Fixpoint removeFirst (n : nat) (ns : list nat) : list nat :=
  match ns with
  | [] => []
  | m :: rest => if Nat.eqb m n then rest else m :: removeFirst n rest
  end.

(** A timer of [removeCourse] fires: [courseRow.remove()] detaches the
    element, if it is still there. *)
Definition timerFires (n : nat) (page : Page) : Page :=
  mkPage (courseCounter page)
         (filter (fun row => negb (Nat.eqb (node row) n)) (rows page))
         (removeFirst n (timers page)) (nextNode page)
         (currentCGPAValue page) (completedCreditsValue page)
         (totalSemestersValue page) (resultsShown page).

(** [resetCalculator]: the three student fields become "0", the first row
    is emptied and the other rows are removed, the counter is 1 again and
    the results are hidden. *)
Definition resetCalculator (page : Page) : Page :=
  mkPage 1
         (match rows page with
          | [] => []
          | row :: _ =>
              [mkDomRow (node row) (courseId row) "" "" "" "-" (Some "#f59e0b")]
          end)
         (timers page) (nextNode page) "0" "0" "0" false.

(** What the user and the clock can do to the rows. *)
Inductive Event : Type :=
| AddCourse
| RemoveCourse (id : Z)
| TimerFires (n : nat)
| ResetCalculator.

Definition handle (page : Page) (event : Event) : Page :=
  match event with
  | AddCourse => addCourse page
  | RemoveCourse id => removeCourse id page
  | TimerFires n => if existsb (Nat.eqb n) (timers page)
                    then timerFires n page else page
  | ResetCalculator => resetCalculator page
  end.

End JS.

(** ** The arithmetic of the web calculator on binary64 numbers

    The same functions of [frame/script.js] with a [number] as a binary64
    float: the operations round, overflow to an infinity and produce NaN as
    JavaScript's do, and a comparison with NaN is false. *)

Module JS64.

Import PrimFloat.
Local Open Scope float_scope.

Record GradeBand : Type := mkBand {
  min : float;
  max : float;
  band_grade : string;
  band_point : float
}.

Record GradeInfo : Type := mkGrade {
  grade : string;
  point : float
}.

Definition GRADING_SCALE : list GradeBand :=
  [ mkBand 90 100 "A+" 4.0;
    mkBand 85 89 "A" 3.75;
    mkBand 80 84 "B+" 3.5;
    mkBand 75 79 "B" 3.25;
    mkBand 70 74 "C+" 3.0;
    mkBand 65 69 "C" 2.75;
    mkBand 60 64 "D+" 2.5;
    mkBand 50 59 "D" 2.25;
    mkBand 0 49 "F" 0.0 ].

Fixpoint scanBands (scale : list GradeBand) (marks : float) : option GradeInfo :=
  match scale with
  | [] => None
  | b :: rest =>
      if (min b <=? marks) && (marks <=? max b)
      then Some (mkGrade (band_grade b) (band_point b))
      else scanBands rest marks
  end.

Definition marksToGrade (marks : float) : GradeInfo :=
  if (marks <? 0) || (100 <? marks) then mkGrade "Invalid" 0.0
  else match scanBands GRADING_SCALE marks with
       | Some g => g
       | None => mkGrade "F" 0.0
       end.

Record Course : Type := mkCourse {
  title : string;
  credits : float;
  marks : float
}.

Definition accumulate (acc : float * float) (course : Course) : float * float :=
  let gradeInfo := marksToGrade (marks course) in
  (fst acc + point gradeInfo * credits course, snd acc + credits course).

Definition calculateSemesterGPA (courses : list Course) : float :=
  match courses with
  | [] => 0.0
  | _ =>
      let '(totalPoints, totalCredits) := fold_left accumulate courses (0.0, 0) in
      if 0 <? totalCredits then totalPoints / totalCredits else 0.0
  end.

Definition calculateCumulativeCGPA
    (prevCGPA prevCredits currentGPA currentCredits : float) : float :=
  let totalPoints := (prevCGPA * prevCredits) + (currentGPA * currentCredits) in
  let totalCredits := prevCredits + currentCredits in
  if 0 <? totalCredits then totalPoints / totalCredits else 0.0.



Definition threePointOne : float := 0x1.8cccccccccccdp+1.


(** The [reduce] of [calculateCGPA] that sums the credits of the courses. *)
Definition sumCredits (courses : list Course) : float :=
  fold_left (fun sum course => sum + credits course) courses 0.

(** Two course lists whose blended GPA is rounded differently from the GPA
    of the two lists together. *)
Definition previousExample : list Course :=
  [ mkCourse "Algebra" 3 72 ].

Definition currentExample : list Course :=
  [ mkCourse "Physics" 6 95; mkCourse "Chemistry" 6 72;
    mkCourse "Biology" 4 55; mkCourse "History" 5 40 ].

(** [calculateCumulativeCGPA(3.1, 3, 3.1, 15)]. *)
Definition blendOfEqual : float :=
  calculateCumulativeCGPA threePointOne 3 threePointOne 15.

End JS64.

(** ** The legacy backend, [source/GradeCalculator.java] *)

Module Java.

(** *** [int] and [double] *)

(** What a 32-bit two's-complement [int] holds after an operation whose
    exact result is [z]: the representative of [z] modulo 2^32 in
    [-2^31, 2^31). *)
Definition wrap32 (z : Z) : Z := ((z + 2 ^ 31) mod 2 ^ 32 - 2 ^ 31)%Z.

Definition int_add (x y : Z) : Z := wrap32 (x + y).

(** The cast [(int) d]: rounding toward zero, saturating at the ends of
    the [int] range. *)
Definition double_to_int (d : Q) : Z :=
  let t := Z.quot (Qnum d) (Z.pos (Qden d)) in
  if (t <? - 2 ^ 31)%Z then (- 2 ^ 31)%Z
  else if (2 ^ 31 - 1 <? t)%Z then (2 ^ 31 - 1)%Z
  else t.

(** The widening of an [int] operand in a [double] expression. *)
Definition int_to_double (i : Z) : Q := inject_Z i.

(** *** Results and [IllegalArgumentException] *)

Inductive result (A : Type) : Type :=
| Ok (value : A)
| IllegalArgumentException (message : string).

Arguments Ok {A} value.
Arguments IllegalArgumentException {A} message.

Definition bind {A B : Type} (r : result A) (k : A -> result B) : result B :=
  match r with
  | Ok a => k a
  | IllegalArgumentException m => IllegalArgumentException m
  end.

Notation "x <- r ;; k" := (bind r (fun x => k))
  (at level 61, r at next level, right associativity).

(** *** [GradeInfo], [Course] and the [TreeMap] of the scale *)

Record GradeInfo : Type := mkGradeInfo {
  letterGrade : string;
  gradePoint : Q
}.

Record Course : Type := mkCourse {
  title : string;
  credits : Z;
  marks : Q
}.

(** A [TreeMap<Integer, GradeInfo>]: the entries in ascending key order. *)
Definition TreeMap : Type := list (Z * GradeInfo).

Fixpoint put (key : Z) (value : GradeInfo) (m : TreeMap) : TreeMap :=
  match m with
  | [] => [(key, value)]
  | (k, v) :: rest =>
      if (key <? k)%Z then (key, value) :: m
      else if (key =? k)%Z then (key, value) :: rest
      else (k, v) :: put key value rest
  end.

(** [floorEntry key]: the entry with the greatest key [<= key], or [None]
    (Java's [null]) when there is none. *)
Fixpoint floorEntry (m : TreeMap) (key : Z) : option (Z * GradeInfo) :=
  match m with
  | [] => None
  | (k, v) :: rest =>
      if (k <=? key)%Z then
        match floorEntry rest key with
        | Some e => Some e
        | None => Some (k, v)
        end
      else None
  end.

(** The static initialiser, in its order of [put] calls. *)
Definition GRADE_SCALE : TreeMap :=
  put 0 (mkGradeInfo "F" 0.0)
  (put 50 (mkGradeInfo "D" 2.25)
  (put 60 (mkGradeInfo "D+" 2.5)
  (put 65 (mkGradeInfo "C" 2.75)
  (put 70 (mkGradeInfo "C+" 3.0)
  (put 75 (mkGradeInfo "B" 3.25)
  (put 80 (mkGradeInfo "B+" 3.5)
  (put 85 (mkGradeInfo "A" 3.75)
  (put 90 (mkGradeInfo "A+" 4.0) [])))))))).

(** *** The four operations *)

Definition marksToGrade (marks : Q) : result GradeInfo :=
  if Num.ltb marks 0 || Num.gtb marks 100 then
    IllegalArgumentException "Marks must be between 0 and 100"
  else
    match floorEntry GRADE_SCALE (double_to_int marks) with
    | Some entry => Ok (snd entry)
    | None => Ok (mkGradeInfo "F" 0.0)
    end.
══════════════════════════════
== DESCRIPTION OF THE TASK ==
From the material above, retype precisely the lines between the line holding "(** The widening" and the line holding "(message : string).", inclusive, and nothing beyond them.

== EXERCISE SOLUTION ==
(** The widening of an [int] operand in a [double] expression. *)
Definition int_to_double (i : Z) : Q := inject_Z i.

(** *** Results and [IllegalArgumentException] *)

Inductive result (A : Type) : Type :=
| Ok (value : A)
| IllegalArgumentException (message : string).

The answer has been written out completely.